How to complete this task - In the material below, find every line containing "within" and copy that line.

----

Lemma unary_total pp m : total m pp → ∀ k s, Forall num_ok s → (length s < k)%nat → (length s < S m)%nat → ends 1 s (unary pp k s).
Proof.
  intros Hp. induction k as [|k IH]; intros s Hs Hk Hm; [lia|]. cbn [unary]. destruct s as [|t s]; [done|]. simpl in Hk, Hm. assert (Forall num_ok s) as Hs' by (by inversion Hs).
  assert (∀ g, (∀ v, is_i64 v → is_i64 (g v)) → ends 1 (t :: s) (let* v, s' := unary pp k s in Got (g v) s')) as Hun.
  { intros g Hg. specialize (IH s Hs' ltac:(lia) ltac:(lia)). unfold ends in *. destruct (unary pp k s); [|done..]. destruct IH as (? & ? & ?). split_and!; [by apply Hg|done|simpl; lia]. }
  destruct t; try done; cbn [primary].
  - inversion Hs. split_and!; [done..|simpl; lia].
  - specialize (Hun id (λ _ H, H)). by destruct (unary pp k s).
  - apply Hun. intros. apply i64_bound.
  - specialize (Hp s Hs' ltac:(lia)). destruct (pp s) as [v s1| |]; [|done..]. destruct Hp as (Hv & Hs1 & Hl1). cbn [obind].
    destruct s1 as [|t1 s1]; [done|]. destruct t1; try done. inversion Hs1. split_and!; [done..|simpl in *; lia].
  - apply Hun. intros. apply bool_i64.
Qed.

Lemma parse_total fuel : total (fuel - 1) (parse fuel).
Proof.
  induction fuel as [|k IH]; intros s Hs Hl; [simpl in Hl; lia|]. cbn [parse]. replace (S k - 1)%nat with k in Hl by lia. destruct ops_keep as (H0 & H1 & H2 & H3 & H4).
  assert (total k (unary (parse k) k)) as Hu by (intros s' Hs' Hl'; eapply unary_total; [exact IH|done|lia|lia]).
  revert s Hs Hl. unfold or_, and_, cmp, addsub, muldiv. by repeat apply level_total.
Qed.

(** Any text has a value, an integer of 64 bits, or an error: evaluation never runs on. *)
Lemma eval_text_total get src : match eval_text get src with Got v rest => is_i64 v ∧ rest = [] | Wrong _ => True | NoFuel => False end.
Proof.
  unfold eval_text. pose proof (tokenize_total get (S (length src)) [] src ltac:(lia) ltac:(constructor)) as H.
  destruct (tokenize _ get [] src) as [ts s'| |]; [|done..]. destruct H as [_ Hts]. pose proof (parse_total (length ts + 3) ts Hts ltac:(lia)) as H.
  destruct (parse _ ts) as [v rest| |]; [|done..]. cbn [obind]. destruct H as (Hv & _). by case_bool_decide.
Qed.
End Arith.
Definition ret {A} (a : A) : X A := λ s, (Done a, s).
Definition fail {A} (e : E) : X A := λ s, (Failed e, s).
Definition out {A} : X A := λ s, (Out, s).
Definition bind {A B} (m : X A) (k : A → X B) : X B := λ s,
  match m s with
  | (Done a, s) => k a s
  | (Failed e, s) => (Failed e, s)
  | (Out, s) => (Out, s)
  end.
Definition gets {A} (f : S → A) : X A := λ s, (Done (f s), s).
Definition modify (f : S → S) : X () := λ s, (Done (), f s).
End monad.
Arguments X S E A : clear implicits.

Declare Scope sh_scope.
Notation "'do' x '<-' m ';' k" := (bind m (λ x, k)) (at level 90, x pattern at level 0, m at level 89, k at level 90) : sh_scope.
Open Scope sh_scope.
End Sh.

Module Expand.
Import Text Sh.
Import Lexer (Seg, Word, Lit, SQuoted, DQuoted, Param, CmdSub, Tilde, ParamOp, DashUnset, DashNull, EqUnset, EqNull, PlusUnset, PlusNull, QmarkUnset, QmarkNull, LexError, msg).
Import ShellState.

(** The file system, as far as expansion looks at it: a call that fails is
    [false] or [None], and entries that cannot be read are left out. *)
Class Host (W : Type) : Type := {
  process_id : W → Z;
  metadata_is_dir : W → list Z → bool;
  read_dir : W → list Z → option (list (list Z));
}.

(** An error that the code reports, or a parser that did not end. *)
Inductive ExpandError : Type := Message (m : list Z) | ParserRuns.

Record Tag : Type := mkTag { byte : Z; quoted : bool }.

Definition push_str (s : list Z) (q : bool) : list Tag := map (λ b, mkTag b q) (as_bytes s).

(** [byte as char] of every byte. *)
Definition tag_chars (l : list Tag) : list Z := map byte l.

(** ** Fields *)

Definition is_ascii_whitespace (b : Z) : bool := bool_decide (b ∈ [32; 9; 10; 12; 13]).
Definition is_meta (b : Z) : bool := (b =? 42) || (b =? 63) || (b =? 91).

(** The escape that protects a quoted byte from pathname expansion. *)
Definition render (t : Tag) : list Z := if quoted t && (is_meta (byte t) || (byte t =? 92)) then [92; byte t] else [byte t].
(** The outcome of running a function body, or of awaiting a promise. *)
Inductive completion (A : Type) : Type :=
| Return (a : A)
| Throw (e : exn).
Arguments Return {A} a.
Arguments Throw {A} e.

Definition bind {A B : Type} (m : completion A) (k : A -> completion B)
  : completion B :=
  match m with
  | Return a => k a
  | Throw e => Throw e
  end.

(** [try { body } catch (error) { handler }]. *)
Definition try_catch {A : Type} (body : completion A) (handler : exn -> completion A)
  : completion A :=
  match body with
  | Return a => Return a
  | Throw e => handler e
  end.

(** [await Promise.all([p1, p2])] on two promises that are both already
    started: both results when both fulfil, otherwise the reason of the
    input that rejects first.  [secondFirst] says that [p2] settles
    before [p1]. *)
Definition Promise_all2 {A B : Type} (secondFirst : bool)
  (p1 : completion A) (p2 : completion B) : completion (A * B) :=
  match p1, p2 with
  | Return a, Return b => Return (a, b)
  | Throw e, Return _ => Throw e
  | Return _, Throw e => Throw e
  | Throw e1, Throw e2 => Throw (if secondFirst then e2 else e1)
  end.

(** A JSON value, as the arguments of a request carry them. *)
Inductive value : Type :=
| VUndefined
| VNull
| VBool (b : bool)
| VNum (n : Z)
| VStr (s : string)
| VArr (items : list value)
| VObj (fields : list (string * value)).

(** A plain object: its own properties in insertion order. *)
Definition object : Type := list (string * value).
Definition name (n : Node) : option Name :=
  match n with
  | PackageNode _ s _ | ClassNode _ s _ _ _ | MixinNode _ s _
  | FieldNode _ s _ | MethodNode _ s _ _ _ _ | VariableNode _ s _
  | ProgramNode _ s _ | TestNode _ s _ | DescribeNode _ s _ => Some s
  | ParameterNode p => Some (parameterName p)
  | ReferenceNode r => Some (referenceName r)
  | SingletonNode _ o _ => o
  | _ => None
  end.

Definition members (n : Node) : option (list Node) :=
  match n with
  | EnvironmentNode _ ms | PackageNode _ _ ms | ClassNode _ _ _ _ ms
  | SingletonNode _ _ ms | MixinNode _ _ ms | DescribeNode _ _ ms =>
      Some ms
  | _ => None
  end.

Definition parameters (n : Node) : list Param :=
  match n with
  | MethodNode _ _ ps _ _ _ | ConstructorNode _ ps _ _ => ps
  | _ => []
  end.

(** *** Tree utilities *)

Definition optionToList {A} (o : option A) : list A :=
  match o with Some c => [c] | None => [] end.

(** Modelled from the spec: the children of a node, in source order
    ([utils.ts] is not part of the sources). *)
Definition children (n : Node) : list Node :=
  match n with
  | EnvironmentNode _ ms => ms
  | PackageNode _ _ ms => ms
  | ImportNode _ r => [ReferenceNode r]
  | ClassNode _ _ sup mixins ms =>
      map ReferenceNode (optionToList sup) ++ map ReferenceNode mixins ++ ms
  | SingletonNode _ _ ms => ms
  | MixinNode _ _ ms => ms
  | FieldNode _ _ v => optionToList v
  | MethodNode _ _ ps b _ _ =>
      map ParameterNode ps ++ map BodyNode (optionToList b)
  | ConstructorNode _ ps b bc =>
      map ParameterNode ps ++ [BodyNode b] ++
      match bc with Some l => l | None => [] end
  | ParameterNode _ => []
  | BodyNode b => sentences b
  | VariableNode _ _ v => optionToList v
  | ReturnNode _ v => optionToList v
  | AssignmentNode _ r v => [ReferenceNode r; v]
  | ReferenceNode _ => []
  | SelfNode _ => []
  | SuperNode _ l => l
  | NewNode _ c l => ReferenceNode c :: l
  | LiteralNode _ v =>
      match v with ObjectLiteral s => [s] | Primitive _ => [] end
  | SendNode _ r _ l => r :: l
  | IfNode _ c t e => [c; BodyNode t; BodyNode e]
  | ThrowNode _ a => [a]
  | TryNode _ b cs a => BodyNode b :: map CatchNode cs ++ [BodyNode a]
  | CatchNode c =>
      ParameterNode (parameter c) ::
      map ReferenceNode (optionToList (parameterType c)) ++
      [BodyNode (catchBody c)]
  | ProgramNode _ _ b => [BodyNode b]
  | TestNode _ _ b => [BodyNode b]
  | DescribeNode _ _ ms => ms
  end.
Lemma split_not_nil sep a : Py.split sep a <> [].
Proof.
  destruct a as [| c a]; cbn [Py.split]; [discriminate |].
  destruct (Ascii.eqb c sep); [discriminate |].
  destruct (Py.split sep a); discriminate.
Qed.

(** Splitting distributes over a separator. *)
Lemma split_app sep a x :
  Py.split sep (a +:+ String sep x) = Py.split sep a ++ Py.split sep x.
Proof.
  induction a as [| c a IH]; unfold_app; cbn [Py.split].
  - rewrite Ascii.eqb_refl. reflexivity.
  - destruct (Ascii.eqb c sep); [rewrite IH; reflexivity |].
    rewrite IH. pose proof (split_not_nil sep a) as Hne.
    destruct (Py.split sep a); [congruence | reflexivity].
Qed.

Lemma _split_app a x : _split (a +:+ String "/" x) = _split a ++ _split x.
Proof. unfold _split. rewrite split_app, List.filter_app. reflexivity. Qed.

(** X15: the tree ignores empty segments.  [RadixTree.search] gives the
    same answer for a path with a trailing slash, with one more leading
    slash, or with a slash doubled anywhere, as for the path without it. *)
Theorem search_ignores_empty_segments root method :
  (forall p, search root (p +:+ "/") method = search root p method)
  /\ (forall p, search root ("/" +:+ p) method = search root p method)
  /\ (forall a b, search root (a +:+ "//" +:+ b) method
                  = search root (a +:+ "/" +:+ b) method).
Proof.
  assert (H : forall p q, _split p = _split q ->
                          search root p method = search root q method)
    by (intros p q Hpq; unfold search; rewrite Hpq; reflexivity).
  split; [| split].
  - intros p. apply H. rewrite _split_app. apply app_nil_r.
  - intros p. apply H. reflexivity.
  - intros a b. apply H.
    change (a +:+ "//" +:+ b) with (a +:+ String "/" (String "/" b)).
    change (a +:+ "/" +:+ b) with (a +:+ String "/" b).
    rewrite !_split_app. reflexivity.
Qed.

(** A registration: the arguments of one [add_route] call. *)
Record registration := mkRegistration {
  reg_path : string;
  reg_handler : string;
  reg_methods : option (list string);
  reg_name : option string
}.

(** A sequence of [add_route] calls on a router. *)
Fixpoint add_routes (r : Router) (regs : list registration) : result Router :=
  match regs with
  | [] => Ok r
  | reg :: rest =>
      match add_route r (reg_path reg) (reg_handler reg) (reg_methods reg) (reg_name reg) with
      | Raise e => Raise e
      | Ok r' => add_routes r' rest
      end
  end.

Lemma add_routes_inv regs : forall r0 r,
  _tree r0 = tree_of (_routes r0) -> _subrouters r0 = [] ->
  add_routes r0 regs = Ok r ->
  _tree r = tree_of (_routes r) /\ _subrouters r = [] /\ _prefix r = _prefix r0
  /\ (regs <> [] -> _tree_dirty r = false).
Proof.
  induction regs as [| reg regs IH]; intros r0 r Htree Hsubs.
  - intros [= <-]. repeat split; [exact Htree | exact Hsubs | congruence].
  - cbn [add_routes]. unfold add_route.
    destruct (methods_set _) as [ms |]; [| discriminate].
    destruct (make_route _ _ _ _) as [route | e]; [| discriminate].
    intros Hrest.
    apply IH in Hrest as Hinv;
      [| cbn [_tree _routes]; rewrite Htree, tree_of_snoc; reflexivity | exact Hsubs].
    destruct Hinv as (Ht & Hs & Hp & Hd).
    repeat split; [exact Ht | exact Hs | exact Hp |].
    intros _. destruct regs as [| reg' regs]; [| apply Hd; discriminate].
    injection Hrest as <-. reflexivity.
Qed.

Lemma add_routes_clean prefix regs r :
  add_routes (new_router prefix) regs = Ok r ->
  _tree r = tree_of (_routes r) /\ _tree_dirty r = false.
Proof.
  intros Hadd.
  destruct (add_routes_inv regs (new_router prefix) r eq_refl eq_refl Hadd)
    as (Htree & _ & _ & Hdirty).
  split; [exact Htree |].
  destruct regs as [| reg regs]; [| apply Hdirty; discriminate].
  injection Hadd as <-. reflexivity.
Qed.

Lemma clean_router_match r p method upper_method :
  _tree r = tree_of (_routes r) -> _tree_dirty r = false ->
  Py.upper method = Some upper_method ->
  router_match r p method = Ok (search (tree_of (_routes r)) p upper_method, r).
Proof. intros Htree Hd Hup. unfold router_match. rewrite Hd, Htree, Hup. reflexivity. Qed.

(** The registrations that the model covers, for a router of a given prefix:
    the literal text of the full template has no special character of the
    regular-expression syntax other than the dot, the parameter names are
    ASCII, and the upper case of every method stays within the characters of
    the model. *)
Definition covered (prefix : string) (reg : registration) : bool :=
  let items := substitute 0 (prefix +:+ reg_path reg) in
  negb (existsb is_meta (literals items))
  && forallb ascii_name (group_names items)
  && bool_decide (is_Some (methods_set (reg_methods reg))).

(** On a covered registration [add_route] succeeds, or raises one of the
    exceptions of the route constructor: [RoutingError] for an unknown
    parameter type, [re.error] for a parameter name that is repeated or
    starts with a digit. *)
Lemma add_route_covered r reg :
  covered (_prefix r) reg = true ->
  match add_route r (reg_path reg) (reg_handler reg) (reg_methods reg) (reg_name reg) with
  | Ok r' => _prefix r' = _prefix r
  | Raise e => e = RoutingError \/ e = RegexError
  end.
Proof.
  unfold covered, add_route. rewrite !andb_true_iff.
  intros [[Hmeta Hnames] Hms]. apply bool_decide_eq_true in Hms as [ms Hms].
  rewrite Hms. unfold make_route, _compile_pattern.
  destruct (negb (forallb _ (group_types _))); [left; reflexivity |].
  apply negb_true_iff in Hmeta. rewrite Hmeta, Hnames. cbn [negb orb].
  destruct (existsb starts_with_digit _ || _); [right; reflexivity | reflexivity].
Qed.

Lemma add_routes_covered regs : forall r0,
  forallb (covered (_prefix r0)) regs = true ->
  match add_routes r0 regs with
  | Ok _ => True
  | Raise e => e = RoutingError \/ e = RegexError
  end.
Proof.
  induction regs as [| reg regs IH]; intros r0; [intros _; exact I |].
  cbn [forallb add_routes]. rewrite andb_true_iff. intros [Hreg Hregs].
  pose proof (add_route_covered r0 reg Hreg) as Hstep.
  destruct (add_route r0 _ _ _ _) as [r' | e]; [| exact Hstep].
  apply IH. rewrite Hstep. exact Hregs.
Qed.

(** X16: direct registration keeps the tree exact.  For [add_route] calls
    that the model covers (templates whose literal text has no
    regular-expression metacharacter other than the dot, ASCII parameter
    names, methods whose upper case stays within Latin-1), made on a new
    router: either one of them raises the [RoutingError] or the [re.error] of
    the route constructor, or the tree maintained incrementally is the tree
    that a rebuild from the route list would give, the dirty flag is clear,
    and [Router.match] is the search of that tree for the upper-cased method,
    leaving the router unchanged. *)
Theorem add_route_keeps_tree prefix regs :
  forallb (covered (Py.rstrip_char "/" prefix)) regs = true ->
  match add_routes (new_router prefix) regs with
  | Ok r =>
      _tree r = tree_of (_routes r)
      /\ _tree_dirty r = false
      /\ forall p method upper_method,
           Py.upper method = Some upper_method ->
           router_match r p method
           = Ok (search (tree_of (_routes r)) p upper_method, r)
  | Raise e => e = RoutingError \/ e = RegexError
  end.
Proof.
  intros Hcov.
  pose proof (add_routes_covered regs (new_router prefix) Hcov) as Hout.
  destruct (add_routes (new_router prefix) regs) as [r | e] eqn:Hadd; [| exact Hout].
  destruct (add_routes_clean prefix regs r Hadd) as [Htree Hd].
  repeat split; [exact Htree | exact Hd |].
  intros p method upper_method Hup. apply clean_router_match; assumption.
Qed.

Definition api : list registration :=
  [mkRegistration "/users/me" "me" (Some ["get"; "head"]) None;
   mkRegistration "/users/{id:int}" "user" None (Some "user");
   mkRegistration "/v1.0/robots.txt" "robots" None None].

Definition api_router : Router :=
  match add_routes (new_router "/api/") api with
  | Ok r => r
  | Raise _ => new_router ""
  end.

Lemma add_route_keeps_tree_witness :
  map path (_routes api_router)
  = ["/api/users/me"; "/api/users/{id:int}"; "/api/v1.0/robots.txt"]
  /\ _tree api_router = tree_of (_routes api_router)
  /\ _tree_dirty api_router = false.
Proof.
  split; [vm_compute; reflexivity |].
  pose proof (add_route_keeps_tree "/api/" api) as H. unfold api_router.
  destruct (add_routes (new_router "/api/") api) as [r | e].
  - destruct H as (Htree & Hdirty & _); [vm_compute; reflexivity |].
    split; assumption.
  - split; reflexivity.
Defined.

(** X17: a registered literal route is found.  On a router whose tree is up
    to date (as it is after [add_route] calls alone), for a registered route
    none of whose segments is a placeholder in braces, [Router.match] on the
    path of that route with a method that the route allows (in any letter
    case) returns a registered route with the same segments that allows the
    method, with no parameters: the first one registered. *)
Theorem registered_static_route_found r route method upper_method :
  _tree r = tree_of (_routes r) ->
  _tree_dirty r = false ->
  In route (_routes r) ->
  forallb (fun t => negb (_is_param t)) (tsegs route) = true ->
  Py.upper method = Some upper_method ->
  upper_method ∈ methods route ->
  exists route',
    router_match r (path route) method = Ok (Some (Found route' ∅), r)
    /\ List.find (fun x => bool_decide (tsegs x = tsegs route)
                           && bool_decide (upper_method ∈ methods x)) (_routes r)
       = Some route'
    /\ tsegs route' = tsegs route
    /\ upper_method ∈ methods route'.
Proof.
  intros Htree Hd Hin Hplain Hup Hm.
  pose proof (clean_router_match r (path route) method upper_method Htree Hd Hup) as Hmatch.
  destruct (scan_literal (_routes r) (path route) upper_method route Hin eq_refl
              Hplain Hm) as (route' & Hscan & Hsegs & Hm' & Hfind).
  exists route'. rewrite Hmatch, search_terms, Hscan. repeat split; assumption.
Qed.

Definition robots_route : Route :=
  default (mkRoute "" "" ∅ None [] ∅) (last (_routes api_router)).

Lemma registered_static_route_found_witness :
  exists route',
    router_match api_router "/api/v1.0/robots.txt" "get"
    = Ok (Some (Found route' ∅), api_router)
    /\ List.find (fun x => bool_decide (tsegs x = ["api"; "v1.0"; "robots.txt"])
                           && bool_decide ("GET" ∈ methods x)) (_routes api_router)
       = Some route'
    /\ tsegs route' = ["api"; "v1.0"; "robots.txt"]
    /\ "GET" ∈ methods route'.
Proof.
  apply (registered_static_route_found api_router robots_route "get" "GET").
  - vm_compute. reflexivity.
  - vm_compute. reflexivity.
  - vm_compute. right. right. left. reflexivity.
  - vm_compute. reflexivity.
  - vm_compute. reflexivity.
  - vm_compute. reflexivity.
Defined.

Lemma registered_route_me :
  exists route,
    router_match api_router "/api/users/me" "GET" = Ok (Some (Found route ∅), api_router).
Proof.
  destruct (router_match api_router "/api/users/me" "GET")
    as [[[[route ps | |] |] r'] | e] eqn:E; try (vm_compute in E; discriminate).
  exists route. vm_compute in E. injection E as <- <- <-.  vm_compute. reflexivity.
Qed.

Lemma kmatch_shape root : forall ks pre segs ps ps',
  kmatch root pre ks segs ps = Some ps' ->
  List.length ks = List.length segs
  /\ forall (i : nat) s, ks !! i = Some (KS s) -> segs !! i = Some s.
Proof.
  induction ks as [| k ks IH]; intros pre segs ps ps'.
  - destruct segs; [| discriminate]. intros _. split; [reflexivity |].
    intros i s H. destruct i; discriminate H.
  - destruct segs as [| seg segs]; [destruct k; discriminate |].
    destruct k as [s0 |]; cbn [kmatch].
    + destruct (String.eqb_spec s0 seg) as [-> |]; [| discriminate].
      intros H. apply IH in H as [Hlen Hlit]. split; [cbn; lia |].
      intros [| i] s; cbn; [congruence | apply Hlit].
    + destruct (seg_at root (pre ++ [KP])) as [text |]; [| discriminate].
      cbn [mbind option_bind].
      destruct (pstep text seg ps) as [ps1 |]; [| discriminate].
      cbn [mbind option_bind].
      intros H. apply IH in H as [Hlen Hlit]. split; [cbn; lia |].
      intros [| i] s; cbn; [discriminate | apply Hlit].
Qed.

(** X18: a lookup only returns what was registered.  Whatever the
    registered routes, when the search of the tree built from them returns a
    route, that route is one of them, it allows the method, it has as many
    segments as the request path, and each of its literal segments is the
    segment of the request path at the same position. *)
Theorem search_returns_registered_route rs p method route ps :
  search (tree_of rs) p method = Some (Found route ps) ->
  In route rs
  /\ method ∈ methods route
  /\ List.length (tsegs route) = List.length (_split p)
  /\ forall (i : nat) t,
       tsegs route !! i = Some t -> _is_param t = false -> _split p !! i = Some t.
Proof.
  rewrite search_terms. intros [= Hscan].
  apply scan_all_found in Hscan as (rts & Hin & Hfind).
  apply (terms_sound (tree_of rs) (_split p) [] (tree_of rs) ∅) in Hin
    as (ks & -> & Hk); [| reflexivity].
  apply find_some in Hfind as [Hroute Hallows].
  cbn [app] in Hroute. rewrite routes_at_tree in Hroute.
  apply filter_In in Hroute as [Hrs Hkeys].
  apply bool_decide_eq_true in Hkeys. subst ks.
  apply kmatch_shape in Hk as [Hlen Hlit].
  unfold keys in *. rewrite length_map in Hlen.
  repeat split; [exact Hrs | apply bool_decide_eq_true in Hallows; exact Hallows | exact Hlen |].
  intros i t Ht Hparam. apply Hlit.
  rewrite list_lookup_fmap, Ht. cbn. unfold key_of. rewrite Hparam. reflexivity.
Qed.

----

Expected output -
    ASCII, and the upper case of every method stays within the characters of
    names, methods whose upper case stays within Latin-1), made on a new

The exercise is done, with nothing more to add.